SAN FRANCISCO — Shares of Square plunged as much as 15% Friday after the mobile payments provider announced a larger-than-expected quarterly loss on Thursday.

Twitter CEO Jack Dorsey says the 140-character limit is here to stay.

The San Francisco-based company, co-founded and run by Twitter co-founder Jack Dorsey, on Thursday reported an adjusted first-quarter loss of 14 cents per share on adjusted revenue of $146 million. (Total net revenue including sales from a Starbucks deal it's in the process of unwinding was $379 million, up 51% from a year earlier, while its net loss was 29 cents.)

Analysts polled by S&P Global Market Intelligence expected a loss of 9 cents a share on $136 million in sales.

The wider-than-expected loss, on soaring operating costs, sent Square's stock reeling more than 15%, to $10.97 in Friday trading.

Square announced its results after markets closed. During regular trading, Square (SQ) was down 2% to $13.07. The stock debuted at $11.20 a share when it went public in November.

Square did announce first-quarter gross payment volume of $10.3 billion, up 45% from a year earlier. And it raised its revenue guidance for the year to $615 million to $635 million.

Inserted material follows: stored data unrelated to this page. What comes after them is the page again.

Lemma resolved_names root pending names out :
  resolved root pending names out ->
  Forall (fun n => n <> [] /\ Forall (fun c => c <> ch_slash) n)
    (replicate (Z.to_nat pending) dotdot ++ names).
Proof.
  intros R. apply Forall_app. split; [apply Forall_replicate, dotdot_name|].
  eapply list.Forall_impl; [apply R|]. intros n [? ? _ _]. done.
Qed.

(** The length of a chain of [..]. *)
Lemma length_ups n :
  Z.of_nat (length (text [] (replicate n dotdot))) = if decide (n = 0%nat) then 0 else 3 * Z.of_nat n - 1.
Proof.
  induction n as [|n IH]; [done|]. rewrite replicate_S_end, text_snoc, !length_app.
  destruct (decide (S n = 0%nat)); [done|]. destruct n as [|n]; [done|].
  destruct (decide (S n = 0%nat)); [done|].
  assert (He : ends_slash (text [] (replicate (S n) dotdot)) = false)
    by (rewrite replicate_S_end; apply ends_name; apply dotdot_name).
  assert (Hne : text [] (replicate (S n) dotdot) <> [])
    by (rewrite replicate_S_end; by apply text_nonempty).
  unfold joint. rewrite He, bool_decide_eq_false_2 by done. cbn [negb andb length dotdot]. lia.
Qed.

Lemma length_text_app root ns names :
  Z.of_nat (length (text root ns)) <= Z.of_nat (length (text root (ns ++ names))).
Proof.
  induction names as [|m names IH] using rev_ind; [by rewrite app_nil_r|].
  rewrite app_assoc, text_snoc, !length_app. lia.
Qed.

Lemma head_text_app root ns names c :
  head (text root ns) = Some c -> head (text root (ns ++ names)) = Some c.
Proof.
  intros H. induction names as [|m names IH] using rev_ind; [by rewrite app_nil_r|].
  rewrite app_assoc, text_snoc. by destruct (text root (ns ++ names)).
Qed.

(** The text is no longer than its [..] only when there is nothing else. *)
Lemma only_ups root pending names out :
  resolved root pending names out -> Z.of_nat (length out) <= 3 * pending -> root = [] /\ names = [].
Proof.
  intros R Hl. destruct (rs_pending _ _ _ _ R) as [Hp Hp0]. rewrite (rs_text _ _ _ _ R) in Hl.
  pose proof (resolved_names _ _ _ _ R) as HF.
  destruct names as [|n names _] using rev_ind.
  - destruct (rs_root _ _ _ _ R) as [Hr|]; [|done]. rewrite (Hp0 Hr) in Hl.
    by destruct Hr as [->| ->].
  - exfalso. rewrite app_assoc, text_snoc, !length_app in Hl.
    assert (Hn : (1 <= length n)%nat).
    { rewrite app_assoc in HF. apply Forall_app in HF as [_ HF].
      apply list.Forall_cons in HF as [[Hn _] _]. destruct n; [done|cbn; lia]. }
    pose proof (length_text_app root (replicate (Z.to_nat pending) dotdot) names) as Hb.
    destruct (rs_root _ _ _ _ R) as [Hr|Hr].
    { rewrite (Hp0 Hr) in *. cbn in Hb. destruct Hr as [->| ->]; cbn in Hb; lia. }
    subst root. rewrite length_ups in Hb.
    assert (Hj : pending <> 0 -> joint (text [] (replicate (Z.to_nat pending) dotdot ++ names)) <> []).
    { intros Hpz. destruct (decide (Z.to_nat pending = 0%nat)); [lia|].
      rewrite app_assoc in HF. apply Forall_app in HF as [HF _].
      destruct (text_shape [] _ (or_intror eq_refl) HF) as [H0|[H0|H0]]; [| |done].
      - rewrite H0 in Hb. cbn in Hb. lia.
      - assert (Hh : head (text [] (replicate (Z.to_nat pending) dotdot ++ names)) = Some ch_dot).
        { destruct (Z.to_nat pending) as [|k]; [done|].
          change (replicate (S k) dotdot ++ names) with ([dotdot] ++ (replicate k dotdot ++ names)).
          apply head_text_app. done. }
        by destruct H0 as [H0|H0]; rewrite H0 in Hh. }
    destruct (decide (Z.to_nat pending = 0%nat)); [lia|].
    destruct (joint _); [by apply Hj; [lia|]|cbn [length] in Hl; lia].
Qed.

Lemma resolved_root root : is_root root -> resolved root 0 [] root.
Proof. intros H. split; [by left|done|constructor|done|cbn; lia]. Qed.

Lemma resolved_empty : resolved [] 0 [] [].
Proof. split; [by right|done|constructor|done|cbn; lia]. Qed.

Lemma resolved_push root pending names out n :
  resolved root pending names out -> proper n -> fs (out ++ joint out ++ n) = NotLink ->
  resolved root pending (names ++ [n]) (out ++ joint out ++ n).
Proof.
  intros R Hn Hfs. pose proof (rs_text _ _ _ _ R) as Ht. split; try apply R.
  - apply Forall_app. split; [apply R|by constructor].
  - by rewrite (app_assoc (replicate _ _)), text_snoc, <- Ht.
  - intros k Hk. rewrite length_app in Hk. cbn [length] in Hk.
    destruct (decide (k = S (length names))) as [->|Hne].
    + rewrite take_ge by (rewrite length_app; cbn [length]; lia).
      by rewrite (app_assoc (replicate _ _)), text_snoc, <- Ht.
    + rewrite take_app_le by lia. apply R. lia.
Qed.

Lemma resolved_up root pending names out :
  resolved root pending names out -> Z.of_nat (length out) <= 3 * pending ->
  resolved [] (pending + 1) [] (out ++ joint out ++ dotdot).
Proof.
  intros R Hl. destruct (only_ups _ _ _ _ R Hl) as [-> ->].
  destruct (rs_pending _ _ _ _ R) as [Hp _]. pose proof (rs_text _ _ _ _ R) as Ht.
  rewrite app_nil_r in Ht. split; [by right|split; [lia|by intros [?|?]]|constructor| |cbn; lia].
  rewrite Z2Nat.inj_add by lia. change (Z.to_nat 1) with 1%nat. rewrite Nat.add_1_r, app_nil_r.
  by rewrite replicate_S_end, text_snoc, <- Ht.
Qed.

"The core business is really strong," Dorsey told CNBC in an interview.

But operating expenses surged 72% to $207 million.

The stock plunge caught some analysts by surprise, especially since most of Square's financial trends are "moving in the right direction," said Jan Dawson, an analyst at market researcher Jackdaw. He added that $50 million in legal costs linked to a settlement with Washington University professor, Robert E. Morley, Jr., who claimed to have invented the Square card-reader, was not a long-term concern.

A slowdown in consumer retail sales, from which Square gleans much of its revenue, is a major story line for the company, RBC Capital Markets analyst Daniel Perlin said in a recent report.